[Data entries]
(** * courierInfo: coordinate validation and row accumulation

    A shallow embedding of [main.go]: the coordinate parser [getLatLong],
    the row loop of [markLocations], and [main] with [terminate], with the
    library calls they make ([strings.Split], [strings.TrimSpace],
    [strconv.ParseFloat], the static-map context, the path functions)
    modelled next to them.

    Go's [float64] is Rocq's primitive binary64 [float]; Go's [string] is a
    sequence of bytes, here [string] over [ascii]; Go's [int] is a 64-bit
    two's complement integer, here a [Z] wrapped by [wrap64]. *)

From Stdlib Require Import ZArith NArith Bool List Ascii String Floats Lia.
From Stdlib Require Import DecimalString.
Import ListNotations.

Local Open Scope string_scope.
Local Open Scope Z_scope.

(** ** Go's [error] values that the program can produce *)

(** [strconv.ErrSyntax] and [strconv.ErrRange]. *)
Inductive numErr : Type := ErrSyntax | ErrRange.

Inductive error : Type :=
| ErrLatLong                                   (* "LatLong is incorrect" *)
| ErrLatLongOutOfRange                         (* "LatLong is out of range" *)
| ErrBadInput                                  (* "Bad input" *)
| NumError (Func Num : string) (Err : numErr)  (* *strconv.NumError *)
| PathError (Op Path : string).                (* *os.PathError and the like *)

(** A Go [error] result: [None] is [nil]. *)
Definition err_t : Type := option error.

(** ** Package [strings]

    Models of the two functions of Go's standard library that [getLatLong]
    calls. *)

Module strings.

(** [strings.Split(s, sep)] for a non-empty [sep]: the pieces of [s]
    between the leftmost non-overlapping occurrences of [sep].  [skip]
    counts the bytes of a separator that are still to be dropped and [acc]
    is the piece being built. *)
Fixpoint genSplit (sep : string) (skip : nat) (acc s : string) : list string :=
  match s with
  | EmptyString => [acc]
  | String c s' =>
      match skip with
      | S k => genSplit sep k acc s'
      | O =>
          if String.prefix sep s
          then acc :: genSplit sep (String.length sep - 1) "" s'
          else genSplit sep 0 (acc ++ String c "") s'
      end
  end.

(** With an empty separator Go cuts after every UTF-8 sequence; the model
    cuts after every byte, which is the same on ASCII text. *)
Fixpoint explode (s : string) : list string :=
  match s with
  | EmptyString => []
  | String c s' => String c "" :: explode s'
  end.

Definition Split (s sep : string) : list string :=
  match sep with
  | EmptyString => explode s
  | _ => genSplit sep 0 "" s
  end.

(** The six ASCII white-space bytes: tab, line feed, vertical tab, form
    feed, carriage return and space. *)
Definition asciiSpace (c : ascii) : bool :=
  let n := N_of_ascii c in
  ((9 <=? n) && (n <=? 13) || (n =? 32))%N.

(** The other Unicode white space, as UTF-8: U+0085 and U+00A0 on two
    bytes; U+1680, U+2000..U+200A, U+2028, U+2029, U+202F, U+205F and
    U+3000 on three. *)
Definition space2 (c1 c2 : ascii) : bool :=
  let a := N_of_ascii c1 in
  let b := N_of_ascii c2 in
  ((a =? 194) && ((b =? 133) || (b =? 160)))%N.

Definition space3 (c1 c2 c3 : ascii) : bool :=
  let a := N_of_ascii c1 in
  let b := N_of_ascii c2 in
  let c := N_of_ascii c3 in
  ((a =? 225) && (b =? 154) && (c =? 128)
   || (a =? 226) && (b =? 128)
      && ((128 <=? c) && (c <=? 138) || (c =? 168) || (c =? 169) || (c =? 175))
   || (a =? 226) && (b =? 129) && (c =? 159)
   || (a =? 227) && (b =? 128) && (c =? 128))%N.
Lemma serialize_counts_keys (ds : list doc) (rs : list PromptResponse.t) :
  Forall (λ d, prompt_doc d = true) ds →
  result_map _serialize ds = Ok rs →
  response_counts <$> rs = key_counts <$> (sort_key <$> ds).
Proof.
  intros Hwf HF%result_map_Forall2.
  induction HF as [|d r ds rs Hd HF IH]; [done|].
  apply Forall_cons in Hwf as [Hwd Hwf]. rewrite !fmap_cons.
  f_equal; [|by apply IH].
  destruct (serialize_wf_inv d r Hwd Hd)
    as (o & _ & _ & _ & _ & _ & _ & Ha & Hb).
  unfold response_counts, key_counts, sort_key. by rewrite Ha, Hb.
Qed.

(** X10: in a well-formed store, a ranking with a positive limit never
    writes, has exactly min(limit, number of stored prompts) records, and
    its sequence of (a_count, b_count) pairs is the first [limit] pairs
    of every full descending order of the collection, whichever way that
    order places prompts with equal counts. *)
Theorem top_prompts_counts_prefix (w : World) (D : Database) (limit : Z) :
  db w = Some D → store_wf (prompt D) → 0 < limit →
  ∃ rs,
    top_prompts limit w = (Ok rs, w)
    ∧ length rs = (Z.to_nat limit `min` length (prompt D))%nat
    ∧ ∀ ranked, Sorted sorts_before ranked → ranked ≡ₚ prompt D →
        ∃ all,
          result_map _serialize ranked = Ok all
          ∧ response_counts <$> rs
            = take (Z.to_nat limit) (response_counts <$> all).
Proof.
  intros HD [Hall _] Hl.
  pose proof (Sorted_merge_sort sorts_before (prompt D)) as Hs.
  pose proof (merge_sort_Permutation sorts_before (prompt D)) as Hp.
  assert (Forall (λ d, prompt_doc d = true)
            (merge_sort sorts_before (prompt D))) as Hwf by by rewrite Hp.
  destruct (result_map_serialize_wf _ Hwf) as [all0 Hall0].
  exists (take (Z.to_nat limit) all0).
  rewrite (top_prompts_unfold limit w D HD).
  destruct (Z.eqb_spec limit 0) as [|_]; [lia|].
  rewrite Zabs2Nat.abs_nat_nonneg by lia.
  rewrite (result_map_take _ _ _ _ Hall0). split; [done|]. split.
  { pose proof Hall0 as HF. apply result_map_Forall2 in HF.
    by rewrite length_take, <- (Forall2_length _ _ _ HF), Hp. }
  intros ranked Hsr Hpr.
  assert (Forall (λ d, prompt_doc d = true) ranked) as Hwr by by rewrite Hpr.
  destruct (result_map_serialize_wf _ Hwr) as [all Hallr].
  exists all. split; [done|].
  rewrite fmap_take, (serialize_counts_keys _ _ Hwf Hall0),
    (serialize_counts_keys _ _ Hwr Hallr).
  do 2 f_equal. apply sorted_keys_unique; [done..|]. by rewrite Hp, Hpr.
Qed.
(** * Speech-to-text: the upload pipeline and the FFmpeg bootstrap script

    A shallow embedding of [app.py] (format dispatch, conversion,
    transcription, the scoped temporary directory) and of
    [setup_ffmpeg.py] (the preflight script), with the properties the
    specification states about them.

    Conventions.
    - Python [str] and [bytes] are byte strings ([string], [list byte]);
      a [str] is its UTF-8 encoding.  [lower] acts on ASCII letters.
    - Python objects handed back by the recognition model are values of
      [PyVal]; exceptions are values of [PyExc].
    - Everything the program does not compute itself (the external tool,
      the recognition model, the interpreter's [repr] of a [str] and [str]
      of an exception) is a field of an environment record the definitions
      are parametric in.
    - Effects are explicit: a computation maps a world to an outcome
      (a value or a raised exception) and a new world.  The world holds the
      file system, the command search path, the model cache and a
      chronological log of user-interface calls and external invocations. *)

From Stdlib Require Import List String Ascii ZArith Bool Lia DecimalString.
From Stdlib.Strings Require Import Byte.
Import ListNotations.
Open Scope string_scope.

Set Implicit Arguments.
Set Warnings "-register-all".

(* ================================================================== *)
(** * Python runtime: strings, paths, objects *)
(* ================================================================== *)

Module Py.

Definition bytes := list byte.

Definition nl : string := String (ascii_of_nat 10) "".

(** ** [str] methods *)

Definition is_upper (c : ascii) : bool :=
  (65 <=? nat_of_ascii c)%nat && (nat_of_ascii c <=? 90)%nat.

Definition lower_char (c : ascii) : ascii :=
  if is_upper c then ascii_of_nat (nat_of_ascii c + 32) else c.

(** [s.lower()] *)
Fixpoint lower (s : string) : string :=
  match s with
  | EmptyString => EmptyString
  | String c r => String (lower_char c) (lower r)
  end.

> To do: State how many lines of the records above contain the word "numErr", and give only that number.

> Solution for this problem: 2